Anti-Q is a small RNA encoded on pCF10, an antibiotic resistance plasmid of Enterococcus faecalis, which negatively regulates conjugation of the plasmid. In this study we sought to understand how Anti-Q is generated relative to larger transcripts of the same operon. We found that Anti-Q folds into a branched structure that functions as a factor-independent terminator. In vitro and in vivo, termination is dependent on the integrity of this structure as well as the presence of a 3' polyuridine tract, but is not dependent on other downstream sequences. In vitro, terminated transcripts are released from RNA polymerase after synthesis. In vivo, a mutant with reduced termination efficiency demonstrated loss of tight control of conjugation function. A search of bacterial genomes revealed the presence of sequences that encode Anti-Q-like RNA structures. In vitro and in vivo experiments demonstrated that one of these functions as a terminator. This work reveals a previously unappreciated flexibility in the structure of factor-independent terminators and identifies a mechanism for generation of functional small RNAs; it should also inform annotation of bacterial sequence features, such as terminators, functional sRNAs, and operons.

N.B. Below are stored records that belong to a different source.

(** * Cinespace .csp LUT codec: [read_LUT_Cinespace] and [write_LUT_Cinespace]

    A shallow embedding of [colour/io/luts/cinespace_csp.py].

    - Text is a list of characters with the codes 0 to 255; [str.strip],
      [str.split], [readlines] of a file opened in text mode, [int] and
      [float] are written out below, as Python 3 has them.
    - Numbers are IEEE binary64 values (Rocq's primitive floats, the same
      format as Python's [float] and numpy's [float64]); the fixed-point
      format [{:.df}] and the conversion of a decimal literal are computed
      exactly over [Z] and rounded half-to-even.
    - A numpy array is its shape and its elements in row-major order; an
      array of integers holds [int64] values, whose arithmetic wraps around.
    - The caller's LUT objects live in a heap of Python objects, files in a
      file system; the writer is a state transformer over both. *)

From Stdlib Require Import String Ascii ZArith NArith Bool Lia Arith List.
From Stdlib Require Import Floats.PrimFloat Floats.SpecFloat Floats.FloatOps.
From Stdlib Require Import Floats.FloatAxioms.
Import ListNotations.

Set Implicit Arguments.

(** ** Errors

    The source signals failures with [assert] and [raise]; the names of the
    specification's taxonomy are attached to them by their messages.  What
    Python raises by itself (an index out of range, a malformed number, a
    missing file, an unbound local) keeps Python's name. *)

Inductive error : Type :=
| EmptyFileError              (* assert len(lines) > 0, 'LUT file empty!' *)
| InvalidHeaderError          (* assert header == 'CSPLUTV100' *)
| InvalidKindError            (* assert kind in ('1D', '3D') *)
| TableSizeMismatchError      (* assert np.product(size) == len(table) *)
| InvalidLUTTypeError         (* raise ValueError('LUT must be 1D, ...') *)
| InvalidSequenceShapeError   (* assert ..., 'LUTSequence must be 1D+3D or 3x1D+3D!' *)
| ShaperSizeOutOfRangeError   (* assert 2 <= LUT[0].size <= 65536 *)
| CubeSizeOutOfRangeError     (* assert 2 <= LUT[1].size <= 256 *)
| AssertionError              (* an assertion of the LUT classes *)
| IndexError
| ValueError
| OverflowError
| TypeError
| UnboundLocalError
| IOError.

Inductive result (A : Type) : Type :=
| Ok (a : A)
| Err (e : error).

Arguments Ok {A} a.
Arguments Err {A} e.

Definition rbind {A B} (r : result A) (k : A -> result B) : result B :=
  match r with
  | Ok a => k a
  | Err e => Err e
  end.

Definition rassert (b : bool) (e : error) : result unit :=
  if b then Ok tt else Err e.

Definition of_option {A} (o : option A) (e : error) : result A :=
  match o with
  | Some a => Ok a
  | None => Err e
  end.

Declare Scope result_scope.
Delimit Scope result_scope with result.
Notation "x <- r ;; k" := (rbind r (fun x => k))
  (at level 61, r at next level, right associativity) : result_scope.
Notation "' p <- r ;; k" := (rbind r (fun x => let p := x in k))
  (at level 61, p pattern, r at next level, right associativity) : result_scope.

Fixpoint rmap {A B} (f : A -> result B) (l : list A) : result (list B) :=
  match l with
  | [] => Ok []
  | a :: l' =>
      match f a with
      | Ok b => match rmap f l' with
                | Ok bs => Ok (b :: bs)
                | Err e => Err e
                end
      | Err e => Err e
      end
  end.

(** ** Python text *)

Module Py.

Definition str := list ascii.

Definition txt (s : string) : str := list_ascii_of_string s.

Definition LF : ascii := ascii_of_nat 10.

Definition CR : ascii := ascii_of_nat 13.

Definition str_eqb (a b : str) : bool :=
  if list_eq_dec ascii_dec a b then true else false.

(** [str.isspace] on one character: TAB, LF, VT, FF, CR, the four
    separators FS GS RS US, the space, and beyond ASCII the next-line
    character U+0085 and the no-break space U+00A0. *)
Definition is_space (c : ascii) : bool :=
  let n := nat_of_ascii c in
  ((9 <=? n) && (n <=? 13) || (28 <=? n) && (n <=? 31) || (n =? 32)
   || (n =? 133) || (n =? 160))%nat.

Fixpoint lstrip (s : str) : str :=
  match s with
  | [] => []
  | c :: r => if is_space c then lstrip r else s
  end.

Definition rstrip (s : str) : str := rev (lstrip (rev s)).

(** [s.strip()] *)
Definition strip (s : str) : str := rstrip (lstrip s).

(** [s.split()]: the maximal runs of characters that are not white space.
    [cur] holds the run being read, last character first. *)
Fixpoint split_from (cur : str) (s : str) : list str :=
  match s with
  | [] => match cur with [] => [] | _ => [rev cur] end
  | c :: r =>
      if is_space c
      then match cur with
           | [] => split_from [] r
           | _ => rev cur :: split_from [] r
           end
      else split_from (c :: cur) r
  end.

Definition split (s : str) : list str := split_from [] s.

(** What a file opened for reading in text mode hands over: the line ends
    CR LF and CR of the content are turned into LF (universal newlines). *)
Fixpoint universal_newlines (s : str) : str :=
  match s with
  | [] => []
  | c :: r =>
      if Ascii.eqb c CR
      then LF :: match r with
                 | c' :: r' =>
                     if Ascii.eqb c' LF then universal_newlines r'
                     else universal_newlines r
                 | [] => []
                 end
      else c :: universal_newlines r
  end.

(** The text cut after every line feed, the line feed kept; a last line
    without one is kept too. *)
Fixpoint readlines_from (cur : str) (s : str) : list str :=
  match s with
  | [] => match cur with [] => [] | _ => [rev cur] end
  | c :: r =>
      if Ascii.eqb c LF
      then rev (c :: cur) :: readlines_from [] r
      else readlines_from (c :: cur) r
  end.

(** [open(path).readlines()] on a file of content [content]. *)
Definition readlines (content : str) : list str :=
  readlines_from [] (universal_newlines content).

(** Decimal digits. *)
Definition is_digit (c : ascii) : bool :=
  let n := nat_of_ascii c in ((48 <=? n) && (n <=? 57))%nat.

Definition digit_val (c : ascii) : N := N_of_ascii c - 48.

Definition digit_char (n : N) : ascii := ascii_of_N (48 + n).

Definition N_of_digits (ds : str) : N :=
  fold_left (fun acc c => (acc * 10 + digit_val c)%N) ds 0%N.

(** The digits of [n], most significant first; [fuel] bounds their number. *)
Fixpoint digits_of (fuel : nat) (n : N) : str :=
  match fuel with
  | O => []
  | S f =>
      if (n <? 10)%N then [digit_char n]
      else digits_of f (n / 10)%N ++ [digit_char (n mod 10)%N]
  end.

(** [str(n)] for a natural number. *)
Definition str_of_N (n : N) : str := digits_of (S (N.to_nat (N.log2 n))) n.

(** The last [w] digits of [n], zero padded. *)
Fixpoint digits_w (w : nat) (n : N) : str :=
  match w with
  | O => []
  | S w' => digits_w w' (n / 10)%N ++ [digit_char (n mod 10)%N]
  end.

(** The digits at the head of a literal, and what follows them: a digit,
    then digits that may each have one underscore in front ([1_000]).  The
    underscores are left out of the digits returned. *)
Fixpoint span_digits (s : str) : str * str :=
  match s with
  | [] => ([], [])
  | c :: r =>
      if is_digit c
      then let '(ds, rest) :=
             match r with
             | u :: r' =>
                 match r' with
                 | c' :: _ =>
                     if Ascii.eqb u "_"%char && is_digit c'
                     then span_digits r'
                     else span_digits r
                 | [] => span_digits r
                 end
             | [] => span_digits r
             end in
           (c :: ds, rest)
      else ([], s)
  end.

抗-Q 是一种小 RNA,编码于 pCF10 上,pCF10 是粪肠球菌的一种抗生素抗性质粒,可负调控质粒的接合。在本研究中,我们试图了解抗-Q 相对于同一操纵子的较大转录本是如何产生的。我们发现抗-Q 折叠成一种具有非依赖因子终止子功能的分支结构。体外和体内实验均表明,终止取决于该结构的完整性以及 3' 多聚尿嘧啶区的存在,但不依赖于其他下游序列。体外实验表明,合成后终止转录物从 RNA 聚合酶上释放。在体内,具有降低终止效率的突变体表现出对接合功能的严格控制丧失。对细菌基因组的搜索揭示了存在编码抗-Q 样 RNA 结构的序列。体外和体内实验表明,其中一个序列作为终止子发挥作用。这项工作揭示了非依赖因子终止子结构的先前未被认识到的灵活性,并确定了功能性小 RNA 的产生机制;它还应该为细菌序列特征(如终止子、功能性 sRNA 和操纵子)的注释提供信息。